= Generalizability theory =

Statistical framework

Generalizability theory, or G theory, is a statistical framework for conceptualizing, investigating, and designing reliable observations. It is used to determine the reliability (i.e., reproducibility) of measurements under specific conditions. It is particularly useful for assessing the reliability of performance assessments. It was originally introduced by Lee Cronbach, N. Rajaratnam, and Goldine Gleser in 1963.

==Overview==
In G theory, sources of variation are referred to as facets. Facets are similar to the "factors" used in analysis of variance, and may include persons, raters, items/forms, time, and settings among other possibilities. These facets are potential sources of error and the purpose of generalizability theory is to quantify the amount of error caused by each facet and interaction of facets. The usefulness of data gained from a G study is crucially dependent on the design of the study. Therefore, the researcher must carefully consider the ways in which he/she hopes to generalize any specific results. Is it important to generalize from one setting to a larger number of settings? From one rater to a larger number of raters? From one set of items to a larger set of items? The answers to these questions will vary from one researcher to the next, and will drive the design of a G study in different ways.

In addition to deciding which facets the researcher generally wishes to examine, it is necessary to determine which facet will serve as the object of measurement (e.g. the systematic source of variance) for the purpose of analysis. The remaining facets of interest are then considered to be sources of measurement error. In most cases, the object of measurement will be the person to whom a number/score is assigned. In other cases it may be a group or performers such as a team or classroom. Ideally, nearly all of the measured variance will be attributed to the object of measurement (e.g. individual differences), with only a negligible amount of variance attributed to the remaining facets (e.g., rater, time, setting).

The results from a G study can also be used to inform a decision, or D, study. In a D study, we can ask the hypothetical question of "what would happen if different aspects of this study were altered?" For example, a soft drink company might be interested in assessing the quality of a new product through use of a consumer rating scale. By employing a D study, it would be possible to estimate how the consistency of quality ratings would change if consumers were asked 10 questions instead of 2, or if 1,000 consumers rated the soft drink instead of 100. By employing simulated D studies, it is therefore possible to examine how the generalizability coefficients (similar to reliability coefficients in classical test theory) would change under different circumstances, and consequently determine the ideal conditions under which our measurements would be the most reliable.
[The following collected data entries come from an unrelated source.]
(** * ClipRelay client: extraction pipeline and reconnecting session

    A shallow embedding of [client/src/cp_client.py]: the pure function
    [extract_code] (with the fragment of Python's [re] engine its three
    patterns use) and the coroutine [ClientRunner.run] as a machine that
    is driven by what the event loop delivers to it. *)

From Stdlib Require Import List NArith ZArith Bool Arith Lia String Ascii.
Import ListNotations.

(** ** Python strings *)

(** A [str] is a sequence of Unicode code points. *)
Definition pystr := list N.

Module Utf8.

(** Source literals are written as UTF-8 and decoded to code points, so
    that patterns and test inputs can be read next to the Python file. *)
Definition byte_of (a : ascii) : N := N_of_ascii a.

Fixpoint bytes (s : string) : list N :=
  match s with
  | EmptyString => []
  | String a r => byte_of a :: bytes r
  end.

Definition cont (b : N) : N := (b - 128)%N.

Fixpoint decode (bs : list N) : pystr :=
  match bs with
  | [] => []
  | b :: r =>
    if (b <? 128)%N then b :: decode r
    else if (b <? 224)%N then
      match r with
      | b1 :: r1 => ((b - 192) * 64 + cont b1)%N :: decode r1
      | _ => []
      end
    else if (b <? 240)%N then
      match r with
      | b1 :: b2 :: r2 =>
        ((b - 224) * 4096 + cont b1 * 64 + cont b2)%N :: decode r2
      | _ => []
      end
    else
      match r with
      | b1 :: b2 :: b3 :: r3 =>
        ((b - 240) * 262144 + cont b1 * 4096 + cont b2 * 64 + cont b3)%N
          :: decode r3
      | _ => []
      end
  end.

End Utf8.

Definition py (s : string) : pystr := Utf8.decode (Utf8.bytes s).

(** ** The interpreter's character tables

    CPython's Unicode database is not repository code.  The client
    depends on three of its classifications, taken here as an interface:
    the decimal digits ([\d] and [\D] of [re], on [str] patterns), the
    white space ([str.strip] and [\s]), and which text characters a
    pattern literal matches under [re.IGNORECASE]. *)
Class Unicode := {
  isdecimal : N -> bool;
  isspace : N -> bool;
  iequal : N -> N -> bool;
  space_not_decimal : forall c, isspace c = true -> isdecimal c = false
}.

(** ** The fragment of [re] used by the client *)

Inductive category :=
| DIGIT          (* \d *)
| NOT_DIGIT      (* \D *)
| SPACE          (* \s *)
| HYPHEN_SPACE.  (* [-\s] *)

Inductive regex :=
| Empty
| Literal (c : N)
| OneOf (k : category)
| Concat (r1 r2 : regex)
| Branch (r1 r2 : regex)                           (* r1|r2 *)
| Optional (r : regex)                             (* (?:r)? *)
| MaxRepeat (lo : nat) (hi : option nat) (k : category)  (* k{lo,hi}, k* *)
| Group (r : regex)                                (* (r), group 1 *)
| AssertNotBehind (k : category)                   (* (?<!k) *)
| AssertNotAhead (k : category).                   (* (?!k) *)

Definition span := (nat * nat)%type.

(** A match object: the span of the whole match and of group 1. *)
Record Match := { m_start : nat; m_end : nat; m_group1 : option span }.

Definition slice (s : pystr) (a b : nat) : pystr := firstn (b - a) (skipn a s).

Definition hyphen : N := 45%N.

Section Engine.
Context {U : Unicode}.

Definition in_category (k : category) (c : N) : bool :=
  match k with
  | DIGIT => isdecimal c
  | NOT_DIGIT => negb (isdecimal c)
  | SPACE => isspace c
  | HYPHEN_SPACE => (c =? hyphen)%N || isspace c
  end.

Definition literal_eq (ignorecase : bool) (p c : N) : bool :=
  if ignorecase then iequal p c else (p =? c)%N.

(** The text character at index [i] is in category [k]. *)
Definition at_in (k : category) (s : pystr) (i : nat) : bool :=
  match nth_error s i with
  | Some c => in_category k c
  | None => false
  end.

(** The character just before index [i] is in category [k]. *)
Definition behind_in (k : category) (s : pystr) (i : nat) : bool :=
  match i with
  | O => false
  | S j => at_in k s j
  end.

(** How many characters from the head of [l] are in [k], at most [hi]. *)
Fixpoint count_in (k : category) (hi : option nat) (l : pystr) : nat :=
  match l with
  | [] => 0
  | c :: l' =>
    if in_category k c then
      match hi with
      | Some 0 => 0
      | Some (S h) => S (count_in k (Some h) l')
      | None => S (count_in k None l')
      end
    else 0
  end.

(** Greedy repetition gives back one character at a time: the
    continuation is tried with [n], [n-1], ... down to [lo] repetitions. *)
Fixpoint give_back {A : Type} (lo n : nat) (k : nat -> option A) : option A :=
  if n <? lo then None
  else
    match k n with
    | Some x => Some x
    | None =>
      match n with
      | O => None
      | S n' => give_back lo n' k
      end
    end.

(** The backtracking matcher, in continuation-passing style: [exec r i g k]
    matches [r] at index [i] with group 1 currently [g] and hands the end
    index and the group to [k]; alternatives are tried in priority order
    until [k] accepts. *)
Fixpoint exec {A : Type} (ignorecase : bool) (s : pystr) (r : regex)
    (i : nat) (g : option span) (k : nat -> option span -> option A)
    : option A :=
  match r with
  | Empty => k i g
  | Literal p =>
    match nth_error s i with
    | Some c => if literal_eq ignorecase p c then k (S i) g else None
    | None => None
    end
  | OneOf c => if at_in c s i then k (S i) g else None
  | Concat r1 r2 =>
    exec ignorecase s r1 i g (fun j g' => exec ignorecase s r2 j g' k)
  | Branch r1 r2 =>
    match exec ignorecase s r1 i g k with
    | Some x => Some x
    | None => exec ignorecase s r2 i g k
    end
  | Optional r1 =>
    match exec ignorecase s r1 i g k with
    | Some x => Some x
    | None => k i g
    end
  | MaxRepeat lo hi c =>
    give_back lo (count_in c hi (skipn i s)) (fun n => k (i + n) g)
  | Group r1 => exec ignorecase s r1 i g (fun j _ => k j (Some (i, j)))
  | AssertNotBehind c => if behind_in c s i then None else k i g
  | AssertNotAhead c => if at_in c s i then None else k i g
  end.

(** [re.search]: the first start index, from the left, at which the
    pattern matches.  [n] counts the start indices still to try. *)
Fixpoint search_from (ignorecase : bool) (r : regex) (s : pystr)
    (n i : nat) : option Match :=
  match n with
  | O => None
  | S n' =>
    match exec ignorecase s r i None
            (fun j g => Some {| m_start := i; m_end := j; m_group1 := g |}) with
    | Some m => Some m
    | None => search_from ignorecase r s n' (S i)
    end
  end.

Definition search (ignorecase : bool) (r : regex) (s : pystr) : option Match :=
  search_from ignorecase r s (S (List.length s)) 0.

(** [m.group(1)].  Python gives [None] for a group that took no part in
    the match; every pattern of the client sets group 1 whenever it
    matches (lemma [find_code_group] below), so that case does not arise. *)
Definition group1 (s : pystr) (m : Match) : pystr :=
  match m_group1 m with
  | Some (a, b) => slice s a b
  | None => []
  end.

(** ** [str.strip] *)

Fixpoint lstrip (s : pystr) : pystr :=
  match s with
  | [] => []
  | c :: s' => if isspace c then lstrip s' else s
  end.

Definition rstrip (s : pystr) : pystr := rev (lstrip (rev s)).

Definition strip (s : pystr) : pystr := rstrip (lstrip s).

(** ** The patterns of [extract_code] *)

Definition lit (s : string) : regex :=
  fold_right (fun c r => Concat (Literal c) r) Empty (py s).

Fixpoint branches (rs : list regex) : regex :=
  match rs with
  | [] => Empty
  | [r] => r
  | r :: rs' => Branch r (branches rs')
  end.

Fixpoint concat (rs : list regex) : regex :=
  match rs with
  | [] => Empty
  | r :: rs' => Concat r (concat rs')
  end.

Definition star (k : category) : regex := MaxRepeat 0 None k.

(** [(?:验证码|校验码|动态码|短信码|登录码|提取码|otp|passcode|verification\s*code|
      security\s*code|one[-\s]*time\s*(?:password|passcode)?|code)] *)
Definition keyword : regex :=
  branches
    [ lit "验证码"; lit "校验码"; lit "动态码"; lit "短信码"; lit "登录码";
      lit "提取码";
      lit "otp"; lit "passcode";
      concat [lit "verification"; star SPACE; lit "code"];
      concat [lit "security"; star SPACE; lit "code"];
      concat [lit "one"; star HYPHEN_SPACE; lit "time"; star SPACE;
              Optional (Branch (lit "password") (lit "passcode"))];
      lit "code" ].

(** [\D{0,20}] *)
Definition gap : regex := MaxRepeat 0 (Some 20) NOT_DIGIT.

(** [(?<!\d)(\d{4,8})(?!\d)] *)
Definition code : regex :=
  concat [AssertNotBehind DIGIT; Group (MaxRepeat 4 (Some 8) DIGIT);
          AssertNotAhead DIGIT].

Definition keyword_then_code : regex := concat [keyword; gap; code].
Definition code_then_keyword : regex := concat [code; gap; keyword].

(** The three searches of [extract_code], on the stripped text: the
    match object [m] the function ends with. *)
Definition find_code (text : pystr) : option Match :=
  let m := search true keyword_then_code text in
  let m := match m with
           | None => search true code_then_keyword text
           | Some _ => m
           end in
  match m with
  | None => search false code text
  | Some _ => m
  end.

(** [extract_code] on a [str] argument, where [text or ""] is [text]. *)
Definition extract_code (text : pystr) : pystr :=
  let text := strip text in
  match text with
  | [] => []
  | _ =>
    match find_code text with
    | Some m => group1 text m
    | None => text
    end
  end.

End Engine.

(** ** What a match is

    The matcher above is the program; the relation below says which
    spans a pattern can match at all, whatever the priorities. *)

Definition within (hi : option nat) (n : nat) : Prop :=
  match hi with
  | Some h => n <= h
  | None => True
  end.

Section MatchRelation.
Context {U : Unicode}.
Variable ignorecase : bool.
Variable s : pystr.

Inductive Matches : regex -> nat -> option span -> nat -> option span -> Prop :=
| M_Empty i g : Matches Empty i g i g
| M_Literal p c i g :
    nth_error s i = Some c -> literal_eq ignorecase p c = true ->
    Matches (Literal p) i g (S i) g
| M_OneOf k i g : at_in k s i = true -> Matches (OneOf k) i g (S i) g
| M_Concat r1 r2 i g j g1 l g2 :
    Matches r1 i g j g1 -> Matches r2 j g1 l g2 ->
    Matches (Concat r1 r2) i g l g2
| M_BranchL r1 r2 i g j g1 :
    Matches r1 i g j g1 -> Matches (Branch r1 r2) i g j g1
| M_BranchR r1 r2 i g j g1 :
    Matches r2 i g j g1 -> Matches (Branch r1 r2) i g j g1
| M_OptionalSome r i g j g1 :
    Matches r i g j g1 -> Matches (Optional r) i g j g1
| M_OptionalNone r i g : Matches (Optional r) i g i g
| M_MaxRepeat lo hi k i g n :
    lo <= n -> within hi n ->
    (forall p, p < n -> at_in k s (i + p) = true) ->
    Matches (MaxRepeat lo hi k) i g (i + n) g
| M_Group r i g j g1 :
    Matches r i g j g1 -> Matches (Group r) i g j (Some (i, j))
| M_AssertNotBehind k i g :
    behind_in k s i = false -> Matches (AssertNotBehind k) i g i g
| M_AssertNotAhead k i g :
    at_in k s i = false -> Matches (AssertNotAhead k) i g i g.

End MatchRelation.

(** The pattern has a capturing group. *)
Fixpoint has_group (r : regex) : bool :=
  match r with
  | Group _ => true
  | Concat r1 r2 | Branch r1 r2 => has_group r1 || has_group r2
  | Optional r1 => has_group r1
  | _ => false
  end.

(** ** Digit runs *)

Section RunDefs.
Context {U : Unicode}.

(** [s[i:i+n]] is a run of 4 to 8 decimal digits with no digit on either
    side of it. *)
Definition isolated_run (s : pystr) (i n : nat) : bool :=
  (4 <=? n) && (n <=? 8) && forallb (at_in DIGIT s) (seq i n)
  && negb (behind_in DIGIT s i) && negb (at_in DIGIT s (i + n)).

(** [s[i:i+n]] is a run of 4 to 8 decimal digits that touches another
    digit: a piece of a longer number. *)
Definition embedded_run (s : pystr) (i n : nat) : bool :=
  (4 <=? n) && (n <=? 8) && forallb (at_in DIGIT s) (seq i n)
  && (behind_in DIGIT s i || at_in DIGIT s (i + n)).

(** All isolated runs of [s], as (start, length), from the left. *)
Definition isolated_runs (s : pystr) : list (nat * nat) :=
  filter (fun '(i, n) => isolated_run s i n)
         (list_prod (seq 0 (List.length s)) (seq 4 5)).

(** [str.isdecimal]: not empty and decimal digits only. *)
Definition str_isdecimal (s : pystr) : bool :=
  negb (Nat.eqb (List.length s) 0) && forallb isdecimal s.

(** Number of characters [strip] removes on the left. *)
Definition lead (s : pystr) : nat := List.length s - List.length (lstrip s).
==Comparison with classical test theory==
The focus of classical test theory (CTT) is on determining error of the measurement. Perhaps the most famous model of CTT is the equation $X = T + E$, where X is the observed score, T is the true score, and e is the error involved in measurement. Although e could represent many different types of error, such as rater or instrument error, CTT only allows us to estimate one type of error at a time. Essentially it throws all sources of error into one error term. This may be suitable in the context of highly controlled laboratory conditions, but variance is a part of everyday life. In field research, for example, it is unrealistic to expect that the conditions of measurement will remain constant. Generalizability theory acknowledges and allows for variability in assessment conditions that may affect measurements. The advantage of G theory lies in the fact that researchers can estimate what proportion of the total variance in the results is due to the individual factors that often vary in assessment, such as setting, time, items, and raters.

Another important difference between CTT and G theory is that the latter approach takes into account how the consistency of outcomes may change if a measure is used to make absolute versus relative decisions. An example of an absolute, or criterion-referenced, decision would be when an individual's test score is compared to a cut-off score to determine eligibility or diagnosis (e.g. a child's score on an achievement test is used to determine eligibility for a gifted program). In contrast, an example of a relative, or norm-referenced, decision would be when the individual's test score is used to either (a) determine relative standing as compared to his/her peers (i.e. a child's score on a reading subtest is used to determine which reading group he/she is placed in), or (b) make intra-individual comparisons (e.g. comparing previous versus current performance within the same individual). The type of decision that the researcher is interested in will determine which formula should be used to calculate the generalizability coefficient (similar to a reliability coefficient in CTT).